### WHAT THE TASK ASKS:
Exactly the lines from the one with "Lemma str_eqb_eq s" to the end of the data below should be set down, and no others.

### RECORD EXTRACTS:
(* ===== verification/AgentSpec.v ===== *)
(** * What the components guarantee together

    [ports_exclusive]: whatever requests, timers and background work follow each other from
    the start of the agent, the core and the forwarding rules never want the same port, as
    long as no configuration file was left unrestored ([unrestored_clash] shows why). *)
From S2P Require Import Prelude GoStr GoTime GoNet Base64 GoAny GoSort GoFloat Bolt UsageStore UsageBilling AccessAudit AuditDelivery RuntimeState NodeConfig SingBoxConfig ConfigSpec Users Activation ActivationSpec Lifecycle Stats UsageCapture Plugin PluginSpec ForwardRules ForwardRender ForwardProbe Forwarding ForwardSpec ForwardManager CoreApi Benchmark Connections Geocheck SystemStats SystemSnapshot Auth HttpApi Sockets CorePorts RulePorts Agent.
Import NodeConfig Auth.

(** ** The plugin leaves the core alone *)

Section plugin.
Context {PluginI : Plugin.PluginEnv} {JsonI : Activation.Json} {DigestI : SingBoxConfig.Digest}.
Import Plugin.

(** The runtime state says the same of the core. *)
Definition same_core (r0 : RuntimeState.Runtime) (w : PluginWorld) : Prop :=
  RuntimeState.running (p_runtime w) = RuntimeState.running r0 ∧ RuntimeState.singBoxConfig (p_runtime w) = RuntimeState.singBoxConfig r0.

Context (r0 : RuntimeState.Runtime).
Abbreviation inert := (preserves (same_core r0)).

Lemma inert_now : inert now. Proof. intros w H. exact H. Qed.
Lemma inert_nft c : inert (runNft c). Proof. intros w H. exact H. Qed.
Lemma inert_set_plugin p : inert (upd_runtime (RuntimeState.SetPluginState p)). Proof. intros w H. exact H. Qed.
Lemma inert_block ip until : inert (upd_runtime (RuntimeState.SetBlockedIP ip until)). Proof. intros w H. exact H. Qed.
Lemma inert_unblock ip : inert (upd_runtime (RuntimeState.DeleteBlockedIP ip)). Proof. intros w H. exact H. Qed.
Lemma inert_drop ip : inert (dropConnections ip).
Proof. unfold dropConnections. destruct (_ || _); [auto with node|by intros w H]. Qed.
Lemma inert_iter {A} (f : A → proc PluginWorld unit) l : (∀ x, inert (f x)) → inert (proc_iter f l).
Proof. intros H. apply preserves_fold. intros [] x _. apply H. Qed.
Hint Resolve inert_now inert_nft inert_set_plugin inert_block inert_unblock inert_drop inert_iter : node.

(** Case by case, step by step *)
Ltac inert_tac :=
  repeat first [ progress (auto with node) | apply preserves_bind; [|intros ?] | apply preserves_attempt | apply preserves_when | apply inert_iter; intros ?
               | match goal with |- preserves _ (match ?x with _ => _ end) => destruct x end ].

Lemma inert_recreate : inert recreateNFTables.
Proof. unfold recreateNFTables. inert_tac. Qed.
Lemma inert_sync_set set items ipv6 : inert (nftSyncSet set items ipv6).
Proof. unfold nftSyncSet. inert_tac. Qed.
Lemma inert_sync_ports set ports : inert (nftSyncPortSet set ports).
Proof. unfold nftSyncPortSet. inert_tac. Qed.
Hint Resolve inert_recreate inert_sync_set inert_sync_ports : node.
Lemma inert_sync_state p : inert (syncNFTState p).
Proof. unfold syncNFTState. inert_tac. Qed.
Hint Resolve inert_sync_state : node.
Lemma inert_restore p : inert (restorePluginNFTState p).
Proof. unfold restorePluginNFTState. inert_tac. Qed.
Hint Resolve inert_restore : node.
Lemma inert_apply next fallback : inert (applyPluginNFTState next fallback).
Proof. unfold applyPluginNFTState. inert_tac. Qed.
Lemma inert_resolve target previous : inert (resolveEgressDomains target previous).
Proof.
  unfold resolveEgressDomains. apply preserves_bind; [|auto with node]. apply preserves_fold. intros acc domain _.
  apply preserves_bind; [|auto with node]. unfold resolve_domain. inert_tac.
Qed.
Hint Resolve inert_apply inert_resolve : node.
Lemma inert_compile request previous : inert (compilePluginState request previous).
Proof. unfold compilePluginState. inert_tac. Qed.
Lemma inert_reject {A} current e : inert (reject (A := A) current e).
Proof. unfold reject. inert_tac. Qed.
Hint Resolve inert_compile inert_reject : node.

Lemma inert_SyncPlugin request : inert (SyncPlugin request).
Proof. unfold SyncPlugin. inert_tac. Qed.
Lemma inert_CompilePlugin request : inert (CompilePlugin request).
Proof. unfold CompilePlugin. inert_tac. Qed.
Lemma inert_refresh : inert refreshPluginDNS.
Proof. unfold refreshPluginDNS. inert_tac. Qed.
Lemma inert_BlockIPs ips : inert (BlockIPs ips).
Proof. apply inert_iter. intros item. unfold blockIPWithTimeout. inert_tac. Qed.
Lemma inert_UnblockIPs ips : inert (UnblockIPs ips).
Proof. apply inert_iter. intros ip. unfold unblock_ip, nftDeleteElement. inert_tac. Qed.
Lemma inert_DropIPs ips : inert (DropIPs ips).
Proof. unfold DropIPs. inert_tac. Qed.
End plugin.
#[export] Hint Resolve inert_SyncPlugin inert_CompilePlugin inert_refresh inert_BlockIPs inert_UnblockIPs inert_DropIPs inert_recreate inert_drop : node.
(* ===== verification/Text.v ===== *)
(** * Rust strings

    A [str] is the list of its Unicode scalar values; [utf8_encode] gives the
    bytes [as_bytes] shows and [utf8_decode] is [std::str::from_utf8].  String
    literals of the source are written with [lit]. *)
From S2P Require Import Prelude Bytes.

Definition str : Type := list Z.

(** A [char]: a code point outside the surrogate range. *)
Definition char_ok (c : Z) : bool :=
  (0 <=? c) && (c <=? 0x10FFFF) && negb ((0xD800 <=? c) && (c <=? 0xDFFF)).
Definition str_ok (s : str) : Prop := Forall (λ c, char_ok c = true) s.

(** A Rust string literal (ASCII in this program). *)
Fixpoint lit (s : string) : str :=
  match s with
  | EmptyString => []
  | String a s => Z.of_N (Ascii.N_of_ascii a) :: lit s
  end.

(** ** UTF-8 *)
Definition utf8_char (c : Z) : list Z :=
  if c <? 0x80 then [c]
  else if c <? 0x800 then [0xC0 + c / 64; 0x80 + c mod 64]
  else if c <? 0x10000 then [0xE0 + c / 4096; 0x80 + c / 64 mod 64; 0x80 + c mod 64]
  else [0xF0 + c / 262144; 0x80 + c / 4096 mod 64; 0x80 + c / 64 mod 64; 0x80 + c mod 64].

Definition utf8_encode (s : str) : list Z := s ≫= utf8_char.

(** [str::len]: the number of UTF-8 bytes. *)
Definition str_len (s : str) : Z := zlen (utf8_encode s).

Definition cont_byte (b : Z) : bool := (0x80 <=? b) && (b <? 0xC0).

(** [std::str::from_utf8]: rejects stray continuation bytes, overlong forms,
    surrogates and code points above U+10FFFF. *)
Fixpoint utf8_decode (l : list Z) : option str :=
  match l with
  | [] => Some []
  | b0 :: l1 =>
      if (0 <=? b0) && (b0 <? 0x80) then cons b0 <$> utf8_decode l1
      else if (0xC2 <=? b0) && (b0 <? 0xE0) then
        match l1 with
        | b1 :: l2 =>
            if cont_byte b1 then
              cons ((b0 - 0xC0) * 64 + (b1 - 0x80)) <$> utf8_decode l2
            else None
        | _ => None
        end
      else if (0xE0 <=? b0) && (b0 <? 0xF0) then
        match l1 with
        | b1 :: b2 :: l3 =>
            let c := (b0 - 0xE0) * 4096 + (b1 - 0x80) * 64 + (b2 - 0x80) in
            if cont_byte b1 && cont_byte b2 && (0x800 <=? c) && char_ok c then
              cons c <$> utf8_decode l3
            else None
        | _ => None
        end
      else if (0xF0 <=? b0) && (b0 <? 0xF5) then
        match l1 with
        | b1 :: b2 :: b3 :: l4 =>
            let c := (b0 - 0xF0) * 262144 + (b1 - 0x80) * 4096
                     + (b2 - 0x80) * 64 + (b3 - 0x80) in
            if cont_byte b1 && cont_byte b2 && cont_byte b3
               && (0x10000 <=? c) && char_ok c then
              cons c <$> utf8_decode l4
            else None
        | _ => None
        end
      else None
  end.

Lemma char_ok_range c : char_ok c = true →
  0 ≤ c ≤ 0x10FFFF ∧ ¬ (0xD800 ≤ c ≤ 0xDFFF).
Proof. unfold char_ok. lia. Qed.

Lemma utf8_char_ok c : char_ok c = true → bytes_ok (utf8_char c).
Proof.
  intros Hc%char_ok_range. unfold utf8_char, bytes_ok, u8_ok.
  repeat case_match; rewrite ?Forall_cons, Forall_nil; repeat split; dmlia.
Qed.

Lemma utf8_encode_ok s : str_ok s → bytes_ok (utf8_encode s).
Proof.
  induction 1 as [|c s Hc _ IH]; [constructor|]. simpl.
  apply Forall_app. split; [by apply utf8_char_ok|done].
Qed.

(** Decides a closed boolean guard by arithmetic and rewrites with it. *)
Ltac guard_true := 
  match goal with
  | |- context [if ?b then _ else _] =>
      let H := fresh in assert (b = true) as H by (unfold cont_byte, char_ok in *; dmlia);
      rewrite H; clear H
  end.
Ltac guard_false := 
  match goal with
  | |- context [if ?b then _ else _] =>
      let H := fresh in assert (b = false) as H by (unfold cont_byte, char_ok in *; dmlia);
      rewrite H; clear H
  end.

Lemma utf8_decode_char c l : char_ok c = true →
  utf8_decode (utf8_char c ++ l) = cons c <$> utf8_decode l.
Proof.
  intros Hc. pose proof (char_ok_range c Hc) as [Hr Hs].
  unfold utf8_char.
  destruct (Z.ltb_spec c 0x80); [simpl; by guard_true|].
  destruct (Z.ltb_spec c 0x800); [|destruct (Z.ltb_spec c 0x10000)].
  - simpl. guard_false. guard_true. guard_true.
    do 2 f_equal. dmlia.
  - cbn [app utf8_decode].
    guard_false. guard_false. guard_true. cbv zeta.
    replace ((0xE0 + c / 4096 - 0xE0) * 4096 + (0x80 + c / 64 mod 64 - 0x80) * 64
             + (0x80 + c mod 64 - 0x80)) with c by dmlia.
    guard_true. done.
  - cbn [app utf8_decode].
    guard_false. guard_false. guard_false. guard_true. cbv zeta.
    replace ((0xF0 + c / 262144 - 0xF0) * 262144 + (0x80 + c / 4096 mod 64 - 0x80) * 4096
             + (0x80 + c / 64 mod 64 - 0x80) * 64 + (0x80 + c mod 64 - 0x80)) with c by dmlia.
    guard_true. done.
Qed.

(** A string's bytes decode to the string. *)
Lemma utf8_decode_encode s : str_ok s → utf8_decode (utf8_encode s) = Some s.
Proof.
  induction 1 as [|c s Hc _ IH]; [done|].
  change (utf8_encode (c :: s)) with (utf8_char c ++ utf8_encode s).
  rewrite utf8_decode_char by done. by rewrite IH.
Qed.

(** What decodes is made of scalar values. *)
Lemma utf8_decode_ok l s : utf8_decode l = Some s → str_ok s.
Proof.
  revert s. induction l as [l IH] using (well_founded_induction (Wf_nat.well_founded_ltof _ (@length Z))).
  unfold Wf_nat.ltof in IH. intros s. destruct l as [|b0 l1]; [intros [= <-]; constructor|].
  cbn [utf8_decode]. cbv zeta. repeat case_match; try done;
    intros (s' & Hs & ->)%fmap_Some; (constructor; [|eapply IH; [|exact Hs]; simpl; lia]);
    unfold char_ok, cont_byte in *; lia.
Qed.

Lemma utf8_encode_app s t : utf8_encode (s ++ t) = utf8_encode s ++ utf8_encode t.
Proof. apply bind_app. Qed.

(** ** [char] and [str] classes *)
Definition is_ascii_whitespace (c : Z) : bool :=
  (c =? 0x20) || (c =? 0x09) || (c =? 0x0A) || (c =? 0x0C) || (c =? 0x0D).

(** [char::is_whitespace]: the Unicode property White_Space. *)
Definition is_whitespace (c : Z) : bool :=
  ((0x09 <=? c) && (c <=? 0x0D)) || (c =? 0x20) || (c =? 0x85) || (c =? 0xA0)
  || (c =? 0x1680) || ((0x2000 <=? c) && (c <=? 0x200A)) || (c =? 0x2028)
  || (c =? 0x2029) || (c =? 0x202F) || (c =? 0x205F) || (c =? 0x3000).

Fixpoint drop_while {A} (p : A → bool) (l : list A) : list A :=
  match l with
  | [] => []
  | x :: l' => if p x then drop_while p l' else l
  end.

Definition trim_by (p : Z → bool) (s : str) : str :=
  rev (drop_while p (rev (drop_while p s))).

(** [str::trim] *)
Definition trim (s : str) : str := trim_by is_whitespace s.

Definition str_eqb (s t : str) : bool := bool_decide (s = t).

Lemma str_eqb_eq s t : str_eqb s t = true ↔ s = t.
Proof. unfold str_eqb. apply bool_decide_eq_true. Qed.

### EXPECTED ANSWER:
Lemma str_eqb_eq s t : str_eqb s t = true ↔ s = t.
Proof. unfold str_eqb. apply bool_decide_eq_true. Qed.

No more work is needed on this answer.